France is to clear out some migrant tent camps, impose quotas for migrant workers and deny newly arrived asylum seekers access to non-urgent health care, in a drive to show voters President Emmanuel Macron is heeding their concerns about immigration.

New measures will impose migrant quotas and raze some tent camps

French Prime Minister Edouard Philippe, speaking during a press conference on immigration on Tuesday, said the country will start setting quotas for migrant workers next year, as the French government seeks to toughen immigration policies in response to right-wing criticism. (Charles Platiau/POOL/AFP via Getty Images)

France is to clear out some migrant tent camps, impose quotas for migrant workers and deny newly arrived asylum seekers access to non-urgent health care, in a drive to show voters President Emmanuel Macron is heeding their concerns about immigration.

"We want to take back control of our immigration policy," French Prime Minister Edouard Philippe, a Macron appointee, told reporters as he unveiled a package of measures on immigration.

"That means when we say yes, it really means yes, and when we say no, it really means no."

Opinion polls show voters are worried about the issue, and that sentiment is driving support for far-right leader Marine Le Pen, who is likely to be Macron's main opponent in the next presidential election in 2022.

Polling shows her popularity is rising with voters, while Macron — though still in the lead — is slipping back.

A migrant walks past tents at a makeshift camp set along Paris' ring road at the Porte d'Aubervilliers on Oct. 18. (Christophe Archambault/AFP via Getty Images)

Macron's centrist administration has so far resisted pressure from right-wing rivals on immigration, in part because many of his own liberal supporters are uncomfortable with any measures they feel are pandering to xenophobia.

But in announcing the new measures, France joins other European states, among them Italy, Britain and Sweden, that have opted to take tougher approaches on migrants since the outbreak of the Syria conflict in 2011 triggered a migrant crisis across Europe and fuelled populist right-wing parties.

The French prime minister said the 20 new measures on immigration his government unveiled on Wednesday were the mark of a "France that is open but is not naive."

New homes

"I think we have found the right balance between reassuring our citizens and not giving ground to populism," he said.

The prime minister said that migrant tent camps in eastern Paris would be razed by the end of this year, but he did not say what would happen to similar camps in other parts of the country.

At the same time, thousands of new homes would be made available for asylum seekers, he said, so that they could live in dignity.

French President Emmanuel Macron, seen at the Centre Pompidou West Bund Museum in Shanghai, China, on Monday, has so far resisted pressure from right-wing rivals on immigration. (Hector Retamal via Reuters )

Philippe also said the test for acquiring French citizenship would be made more exacting, and that the government would aim to process asylum applications within six months.

Ministers said quotas would be set for people moving legally to France from outside the European Union to work, but without saying what the ceiling would be.

Addressing concerns that France's free health system was attracting illegal migrants, Health Minister Agnes Buzyn said asylum seekers would have to wait three months before being entitled to health care.
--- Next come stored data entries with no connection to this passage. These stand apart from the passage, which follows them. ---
(** * SuperH-4 RzIL lifter and register binding: a shallow embedding

    This development embeds [librz/analysis/arch/sh/sh_il.c] (the SuperH
    instruction lifter) and the register binding / register sync code that
    follows it in the same source file, and proves properties of them.

    The lifter is a builder of RzIL trees.  The trees are an inductive
    type here, the op-builder macros of [rz_il_opbuilder_begin.h] are
    functions over nullable trees, and the lifter functions are written
    with them the way the C code is.  RzIL evaluation, which the register
    sync and the privileged-instruction generators rely on, is an
    interpreter over a VM record. *)

From Stdlib Require Import ZArith Lia Bool List Sorted.
From stdpp Require Import gmap strings list fin_maps.

Local Open Scope Z_scope.

(** ** RzIL: pure expressions, effects, values *)

Module IL.

(** Modelled from the spec: the RzIL node types ([rz_il_opcodes.h]) are not
    among the sources.  Sections 3 and 4.1 list the pure operations and
    the effects; operations of one and of two operands are grouped. *)
Inductive unop : Type :=
  | OBoolInv | OLogNot | OMsb | OLsb | OIsZero | ONonZero.

Inductive binop : Type :=
  | OBoolAnd | OBoolOr | OBoolXor
  | OLogAnd | OLogOr | OLogXor
  | OAdd | OSub | OMul
  | OShiftL0 | OShiftR0
  | OEq | OUlt | OUle | OUgt | OUge
  | OSlt | OSle | OSgt | OSge.

(** [RzILOpPure]: a side-effect free value computation. *)
Inductive Pure : Type :=
  | PBool (b : bool)
  | PBv (w v : Z)
  | PVarG (name : string)
  | PVarL (name : string)
  | PIte (c t e : Pure)
  | PUn (op : unop) (x : Pure)
  | PBin (op : binop) (x y : Pure)
  | PCast (sign : bool) (w : Z) (x : Pure)
  | PLoadW (bits : Z) (addr : Pure).

(** [RzILOpEffect]: a state mutation. *)
Inductive Effect : Type :=
  | ENop
  | EEmpty
  | ESetG (name : string) (x : Pure)
  | ESetL (name : string) (x : Pure)
  | EStoreW (addr val : Pure)
  | EJmp (dst : Pure)
  | EBranch (c : Pure) (t e : Effect)
  | ESeq (x y : Effect).

(** [RzILVal]: a boolean or a bitvector of [w] bits holding [0 <= v < 2^w]. *)
Inductive Val : Type :=
  | VBool (b : bool)
  | VBv (w v : Z).

Definition bv (w v : Z) : Val := VBv w (v mod 2 ^ w).

(** Two's complement reading of a [w]-bit value. *)
Definition to_signed (w v : Z) : Z :=
  if Z.testbit v (w - 1) then v - 2 ^ w else v.

(** [RzILRegBindingItem]: a bound variable, by name and size in bits. *)
Record RzILRegBindingItem : Type := mkBinding {
  rb_name : string;
  rb_size : Z
}.
(** * The Explore logs panel: staged rendering and duplicate aggregation

    A shallow embedding of
    [packages/grafana-ui/src/components/Logs/Logs.tsx]: the [Logs]
    React component, its two timers, its callbacks towards the owner of
    the panel and the part of [render] that decides what is shown.

    Conventions of the embedding.
    - A JavaScript [number] that the component reads is an integer here:
      [Z] for duplicate counts, [nat] for lengths, [N] for times and
      delays in milliseconds.
    - An optional property ([data?], [meta?], [duplicates?]) is an
      [option]; [None] is JavaScript's [undefined].
    - The component instance and the timer table of the host are one
      record, threaded through the lifecycle methods.
    - A call of a callback received through the props is recorded in a
      list of notifications, in call order. *)

From stdpp Require Import base decidable option list strings gmap.
From Stdlib Require Import ZArith Lia.

Local Open Scope Z_scope.

(** ** Types imported from [@grafana/data]

    The component imports its data types from the package
    [@grafana/data]; their declarations are given here as far as the
    component reads them. *)

Module LogsDedupStrategy.
(** Modelled from the spec: the members of [enum LogsDedupStrategy],
    which the component only compares with each other and with [none]. *)
Inductive t : Set := none | exact | numbers | signature.

#[global] Instance LogsDedupStrategy_eq_dec : EqDecision t.
Proof. solve_decision. Defined.
End LogsDedupStrategy.

Abbreviation LogsDedupStrategy := LogsDedupStrategy.t.

Module LogsMetaKind.
(** Modelled from the spec: the kinds of [enum LogsMetaKind]. The
    component names [Number] and [LabelsMap]; every kind but [LabelsMap]
    is a scalar to it. *)
Inductive t : Set := Number | String | LabelsMap.

#[global] Instance LogsMetaKind_eq_dec : EqDecision t.
Proof. solve_decision. Defined.
End LogsMetaKind.

Abbreviation LogsMetaKind := LogsMetaKind.t.

(** The [value: any] of a meta item: the three shapes the kinds stand for. *)
Inductive MetaValue : Type :=
| VNumber (n : Z)
| VString (s : string)
| VLabels (labels : list (string * string)).

(** [interface LogsMetaItem]: the triple that [render] pushes and reads. *)
Record LogsMetaItem : Type := mkMetaItem {
  label : string;
  value : MetaValue;
  kind : LogsMetaKind;
}.

(** [interface LogRowModel], the properties the panel itself reads:
    the text of the entry and [duplicates?: number]. *)
Record LogRowModel : Type := mkRow {
  entry : string;
  duplicates : option Z;
}.
(** More files than barcodes.  With a barcode length [L >= 0], a worker
    count other than 0 and more than [4^L] files returned by
    [get_file_stats], the run stops with an uncaught [IndexError] in the
    assignment loop, whatever the names of the files: no mapping file is
    written, no output file is created, no file is read. *)
Theorem run_with_too_many_files
        (cpu_count : Z) (listing : list string) (stat : stat_fn) (w : world)
        (order : list nat) (processing_time : Q) (args : arguments) (st : state)
        (fastq_files : list Path) (total_size : Z) (avg_size : Q) :
  get_file_stats stat (input_dir args) listing = Ok (fastq_files, total_size, avg_size) ->
  effective_cores cpu_count (cores args) <> 0%Z ->
  (0 <= barcode_length args)%Z ->
  4 ^ Z.to_nat (barcode_length args) < length fastq_files ->
  main cpu_count listing stat w order processing_time args st
  = (st, Uncaught (mkExn IndexError "list index out of range")).
Proof.
  intros Hstat Hcores HL Hk.
  assert (Hgen : generate_barcodes (Z.of_nat (length fastq_files)) (barcode_length args)
                 = Ok (lex_enumeration (Z.to_nat (barcode_length args)))).
  { rewrite <- (Z2Nat.id _ HL) at 1.
    now apply generate_barcodes_caps_at_all_barcodes. }
  assert (Hassign : assign_loop 0 fastq_files
                      (lex_enumeration (Z.to_nat (barcode_length args))) []
                    = Raise (mkExn IndexError "list index out of range")).
  { rewrite assign_loop_short; [reflexivity | lia |].
    rewrite lex_enumeration_length. lia. }
  unfold main. rewrite Hstat.
  destruct fastq_files as [|p0 rest] eqn:Hff; [simpl in Hk; lia|]. rewrite <- Hff in *.
  match goal with
  | |- context [estimate_processing_time ?n ?g ?c] =>
      destruct (estimate_processing_time_ok n g c Hcores) as [estimated_time ->]
  end.
  rewrite Hgen, Hassign. reflexivity.
Qed.

Lemma run_with_too_many_files_witness :
  main 4 ["a.fq"; "b.fq"] sample_stat (world_of three_reads) [0; 1] 1
       (mkArgs "in" "out" 0 None 10000) empty_state
  = (empty_state, Uncaught (mkExn IndexError "list index out of range")).
Proof.
  apply (run_with_too_many_files 4 ["a.fq"; "b.fq"] sample_stat (world_of three_reads)
           [0; 1] 1 (mkArgs "in" "out" 0 None 10000) empty_state
           (glob_patterns "in" ["a.fq"; "b.fq"]) 2000%Z (inject_Z 2000 / inject_Z 2)%Q).
  - reflexivity.
  - simpl; lia.
  - simpl; lia.
  - simpl; lia.
Defined.

(** A worker count of 0.  When [get_file_stats] returns at least one
    file, [estimate_processing_time] divides by the number of workers:
    the run stops with an uncaught [ZeroDivisionError] before the
    barcodes are generated, whatever the barcode length; no file is
    written or read. *)
Theorem zero_worker_count_stops
        (cpu_count : Z) (listing : list string) (stat : stat_fn) (w : world)
        (order : list nat) (processing_time : Q) (args : arguments) (st : state)
        (fastq_files : list Path) (total_size : Z) (avg_size : Q) :
  get_file_stats stat (input_dir args) listing = Ok (fastq_files, total_size, avg_size) ->
  fastq_files <> [] ->
  effective_cores cpu_count (cores args) = 0%Z ->
  main cpu_count listing stat w order processing_time args st
  = (st, Uncaught (mkExn ZeroDivisionError "division by zero")).
Proof.
  intros Hstat Hne Hcores. unfold main. rewrite Hstat.
  destruct fastq_files as [|p0 rest]; [contradiction|].
  unfold estimate_processing_time. rewrite Hcores. reflexivity.
Qed.

Lemma zero_worker_count_stops_witness :
  main 4 sample_listing sample_stat sample_world [2; 0; 1] 1
       (mkArgs "in" "out" 2 (Some 0%Z) 10000) empty_state
  = (empty_state, Uncaught (mkExn ZeroDivisionError "division by zero")).
Proof.
  apply (zero_worker_count_stops 4 sample_listing sample_stat sample_world [2; 0; 1] 1
           (mkArgs "in" "out" 2 (Some 0%Z) 10000) empty_state
           (glob_patterns "in" sample_listing) 3000%Z (inject_Z 3000 / inject_Z 3)%Q).
  - reflexivity.
  - discriminate.
  - reflexivity.
Defined.

(** A negative worker count, in a run that is valid otherwise.  The
    mapping file is written in full and the output file is created, with
    its empty member; then the pool cannot be made: no file is read, the
    error is printed and the run exits with status 1. *)
Theorem negative_worker_count_exits
        (cpu_count : Z) (listing : list string) (stat : stat_fn) (w : world)
        (order : list nat) (processing_time : Q) (args : arguments) (st : state)
        (fastq_files : list Path) (total_size : Z) (avg_size : Q) :
  let k := length fastq_files in
  let out := normalize_output (output_file args) in
  let barcodes := firstn k (lex_enumeration (Z.to_nat (barcode_length args))) in
  NoDup listing ->
  get_file_stats stat (input_dir args) listing = Ok (fastq_files, total_size, avg_size) ->
  1 <= k ->
  (0 <= barcode_length args)%Z ->
  k <= 4 ^ Z.to_nat (barcode_length args) ->
  (effective_cores cpu_count (cores args) < 0)%Z ->
  exists st',
    main cpu_count listing stat w order processing_time args st = (st', SysExit 1) /\
    files st' out = Some [GzMember ""] /\
    files st' (mapping_file_of out)
    = Some [Raw ("Original_File" ++ tab ++ "Barcode" ++ nl
                 ++ join (mapping_rows fastq_files barcodes))%string] /\
    (forall q, q <> out -> q <> mapping_file_of out -> files st' q = files st q) /\
    last (stdout st') ""
    = (nl ++ "Error during processing: max_workers must be greater than 0")%string.
Proof.
  intros k out barcodes Hnd Hstat Hk1 HL Hk Hcores.
  destruct (generate_barcodes_enough k (barcode_length args) HL Hk) as [Hgen Hlen].
  fold barcodes in Hgen, Hlen. subst k. unfold main. rewrite Hstat. fold out.
  destruct (get_file_stats_inv _ _ _ _ _ _ Hstat) as [Hglob _].
  destruct fastq_files as [|p0 rest] eqn:Hff; [simpl in Hk1; lia|]. rewrite <- Hff in *.
  match goal with
  | |- context [estimate_processing_time ?n ?g ?c] =>
      destruct (estimate_processing_time_ok n g c) as [estimated_time ->]; [lia|]
  end.
  rewrite Hgen.
  rewrite (assign_loop_ok fastq_files barcodes 0 []).
  2:{ cbn [map app]. rewrite Hglob. now apply glob_patterns_names_NoDup. }
  2:{ lia. }
  cbn [app skipn].
  assert (Hcores' : (effective_cores cpu_count (cores args) <= 0)%Z) by lia.
  match goal with
  | |- context [process_files_parallel w order fastq_files barcodes out ?c ?n ?s] =>
      destruct (process_files_parallel_no_worker w order fastq_files barcodes out c n s Hcores')
        as (st' & H1 & H2 & H3)
  end.
  rewrite H1. cbn [exn_cls]. eexists. split; [reflexivity|].
  cbn [print files stdout]. split; [exact H2|]. split; [|split].
  - rewrite H3 by apply mapping_file_differs. cbn [files]. unfold write_file.
    rewrite store_set_same, mapping_text_rows. reflexivity.
  - intros q Hq Hqm. rewrite (H3 q Hq). cbn [files]. unfold write_file.
    now apply store_set_other.
  - apply last_last.
Qed.

Lemma negative_worker_count_exits_witness :
  exists st',
    main 4 sample_listing sample_stat sample_world [2; 0; 1] 1
         (mkArgs "in" "out" 2 (Some (-1)%Z) 10000) empty_state = (st', SysExit 1) /\
    files st' "out.fastq.gz" = Some [GzMember ""].
Proof.
  destruct (negative_worker_count_exits 4 sample_listing sample_stat sample_world
              [2; 0; 1] 1 (mkArgs "in" "out" 2 (Some (-1)%Z) 10000) empty_state
              (glob_patterns "in" sample_listing) 3000%Z (inject_Z 3000 / inject_Z 3)%Q)
    as (st' & H1 & H2 & _).
  - unfold sample_listing. repeat constructor; simpl; intuition discriminate.
  - reflexivity.
  - simpl; lia.
  - simpl; lia.
  - simpl; lia.
  - simpl; lia.
  - exists st'. split; [exact H1 | exact H2].
Defined.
She said the restriction would not apply to children or emergency care.

In the second quarter of this year, France received 28,575 asylum applications, or 426 per million inhabitants, according to Eurostat data. That is above the EU average of 291 asylum applications per million inhabitants, and puts France in eighth place overall in Europe.

France has the largest Muslim minority in Western Europe, and a large proportion of its immigrant population are from Muslim countries.

Some French people say practices found among immigrant communities, such as Muslim women wearing full-face veils, are at odds with traditional French values, including the official secularism of the French state. Others say such concerns are used to justify racism and xenophobia.

When he was elected in 2017, Macron beat Le Pen nearly two to one in a runoff. An opinion poll conducted late last month by pollster Ifop showed the gap narrowing: if a runoff were to be held now, Macron would get 55 per cent while Le Pen would have 45 per cent support, the poll showed.